About this task
Please give again, word for word, the lines that lie between the start of the listing below and the line with "InStage2 (s : real)", both included.

Given records
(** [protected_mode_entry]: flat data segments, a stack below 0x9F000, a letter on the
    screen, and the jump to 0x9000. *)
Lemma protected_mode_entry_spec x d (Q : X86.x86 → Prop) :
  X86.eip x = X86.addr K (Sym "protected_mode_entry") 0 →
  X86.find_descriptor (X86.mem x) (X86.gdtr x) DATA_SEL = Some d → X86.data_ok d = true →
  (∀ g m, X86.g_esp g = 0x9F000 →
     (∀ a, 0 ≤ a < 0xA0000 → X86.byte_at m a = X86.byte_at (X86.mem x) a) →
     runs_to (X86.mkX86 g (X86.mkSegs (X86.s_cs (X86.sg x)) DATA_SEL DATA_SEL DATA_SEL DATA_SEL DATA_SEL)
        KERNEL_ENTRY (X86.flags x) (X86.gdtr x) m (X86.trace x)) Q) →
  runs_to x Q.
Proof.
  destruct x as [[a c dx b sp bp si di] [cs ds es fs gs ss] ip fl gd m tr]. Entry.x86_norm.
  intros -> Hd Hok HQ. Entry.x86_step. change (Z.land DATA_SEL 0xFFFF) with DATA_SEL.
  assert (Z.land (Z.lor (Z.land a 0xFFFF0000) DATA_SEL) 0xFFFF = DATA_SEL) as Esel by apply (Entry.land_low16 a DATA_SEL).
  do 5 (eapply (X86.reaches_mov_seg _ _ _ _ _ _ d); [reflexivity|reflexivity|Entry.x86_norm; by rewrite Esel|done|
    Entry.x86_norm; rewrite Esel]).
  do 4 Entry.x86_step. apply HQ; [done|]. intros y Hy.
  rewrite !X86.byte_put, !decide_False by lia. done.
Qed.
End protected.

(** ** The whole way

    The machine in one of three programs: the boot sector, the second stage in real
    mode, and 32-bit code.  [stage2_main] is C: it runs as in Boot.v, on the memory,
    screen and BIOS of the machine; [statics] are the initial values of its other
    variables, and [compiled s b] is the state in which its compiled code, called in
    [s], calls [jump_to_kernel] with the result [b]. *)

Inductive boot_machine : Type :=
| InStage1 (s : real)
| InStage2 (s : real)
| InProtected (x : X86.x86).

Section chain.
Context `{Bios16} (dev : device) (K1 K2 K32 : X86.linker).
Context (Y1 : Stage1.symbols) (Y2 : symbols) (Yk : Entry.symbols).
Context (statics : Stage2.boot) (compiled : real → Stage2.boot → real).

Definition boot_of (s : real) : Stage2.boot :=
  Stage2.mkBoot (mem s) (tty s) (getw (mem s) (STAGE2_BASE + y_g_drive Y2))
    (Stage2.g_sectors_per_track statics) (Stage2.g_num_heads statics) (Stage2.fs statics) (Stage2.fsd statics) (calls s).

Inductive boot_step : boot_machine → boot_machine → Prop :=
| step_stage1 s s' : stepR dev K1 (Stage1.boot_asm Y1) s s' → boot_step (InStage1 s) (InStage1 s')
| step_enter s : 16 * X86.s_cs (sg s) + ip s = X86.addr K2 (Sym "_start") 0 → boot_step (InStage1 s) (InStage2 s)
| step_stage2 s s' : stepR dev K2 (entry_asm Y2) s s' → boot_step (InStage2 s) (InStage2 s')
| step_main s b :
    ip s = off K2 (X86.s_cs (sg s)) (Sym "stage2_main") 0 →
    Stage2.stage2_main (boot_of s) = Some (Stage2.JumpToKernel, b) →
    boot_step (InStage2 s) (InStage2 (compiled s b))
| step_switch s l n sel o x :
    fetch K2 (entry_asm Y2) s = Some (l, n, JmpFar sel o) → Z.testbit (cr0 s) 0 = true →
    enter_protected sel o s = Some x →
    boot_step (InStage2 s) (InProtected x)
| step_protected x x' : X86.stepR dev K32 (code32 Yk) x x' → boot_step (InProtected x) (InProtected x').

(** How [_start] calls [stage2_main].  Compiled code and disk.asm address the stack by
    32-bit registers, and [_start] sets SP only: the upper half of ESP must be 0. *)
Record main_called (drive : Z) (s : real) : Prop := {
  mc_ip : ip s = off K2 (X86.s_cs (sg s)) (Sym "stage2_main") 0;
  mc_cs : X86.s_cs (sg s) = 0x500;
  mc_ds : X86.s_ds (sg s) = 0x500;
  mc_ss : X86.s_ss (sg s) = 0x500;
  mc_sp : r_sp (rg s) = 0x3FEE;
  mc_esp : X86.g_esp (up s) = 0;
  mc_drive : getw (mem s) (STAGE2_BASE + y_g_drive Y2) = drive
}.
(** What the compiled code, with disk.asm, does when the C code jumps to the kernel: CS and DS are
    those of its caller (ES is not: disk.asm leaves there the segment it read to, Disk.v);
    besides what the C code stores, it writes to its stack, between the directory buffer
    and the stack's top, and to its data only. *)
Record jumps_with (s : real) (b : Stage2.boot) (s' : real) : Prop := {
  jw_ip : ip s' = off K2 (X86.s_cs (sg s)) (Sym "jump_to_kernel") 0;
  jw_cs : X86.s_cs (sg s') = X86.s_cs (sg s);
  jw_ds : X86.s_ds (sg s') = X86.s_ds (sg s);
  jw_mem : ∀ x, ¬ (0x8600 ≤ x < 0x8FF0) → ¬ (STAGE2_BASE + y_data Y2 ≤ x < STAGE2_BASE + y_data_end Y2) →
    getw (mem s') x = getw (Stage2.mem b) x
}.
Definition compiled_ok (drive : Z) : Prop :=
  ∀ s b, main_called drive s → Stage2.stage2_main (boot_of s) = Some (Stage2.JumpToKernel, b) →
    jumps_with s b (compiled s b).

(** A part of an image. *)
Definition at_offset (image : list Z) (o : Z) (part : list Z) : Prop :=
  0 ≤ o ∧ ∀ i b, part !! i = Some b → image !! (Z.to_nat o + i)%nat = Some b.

Written response
(** [protected_mode_entry]: flat data segments, a stack below 0x9F000, a letter on the
    screen, and the jump to 0x9000. *)
Lemma protected_mode_entry_spec x d (Q : X86.x86 → Prop) :
  X86.eip x = X86.addr K (Sym "protected_mode_entry") 0 →
  X86.find_descriptor (X86.mem x) (X86.gdtr x) DATA_SEL = Some d → X86.data_ok d = true →
  (∀ g m, X86.g_esp g = 0x9F000 →
     (∀ a, 0 ≤ a < 0xA0000 → X86.byte_at m a = X86.byte_at (X86.mem x) a) →
     runs_to (X86.mkX86 g (X86.mkSegs (X86.s_cs (X86.sg x)) DATA_SEL DATA_SEL DATA_SEL DATA_SEL DATA_SEL)
        KERNEL_ENTRY (X86.flags x) (X86.gdtr x) m (X86.trace x)) Q) →
  runs_to x Q.
Proof.
  destruct x as [[a c dx b sp bp si di] [cs ds es fs gs ss] ip fl gd m tr]. Entry.x86_norm.
  intros -> Hd Hok HQ. Entry.x86_step. change (Z.land DATA_SEL 0xFFFF) with DATA_SEL.
  assert (Z.land (Z.lor (Z.land a 0xFFFF0000) DATA_SEL) 0xFFFF = DATA_SEL) as Esel by apply (Entry.land_low16 a DATA_SEL).
  do 5 (eapply (X86.reaches_mov_seg _ _ _ _ _ _ d); [reflexivity|reflexivity|Entry.x86_norm; by rewrite Esel|done|
    Entry.x86_norm; rewrite Esel]).
  do 4 Entry.x86_step. apply HQ; [done|]. intros y Hy.
  rewrite !X86.byte_put, !decide_False by lia. done.
Qed.
End protected.

(** ** The whole way

    The machine in one of three programs: the boot sector, the second stage in real
    mode, and 32-bit code.  [stage2_main] is C: it runs as in Boot.v, on the memory,
    screen and BIOS of the machine; [statics] are the initial values of its other
    variables, and [compiled s b] is the state in which its compiled code, called in
    [s], calls [jump_to_kernel] with the result [b]. *)

Inductive boot_machine : Type :=
| InStage1 (s : real)
| InStage2 (s : real)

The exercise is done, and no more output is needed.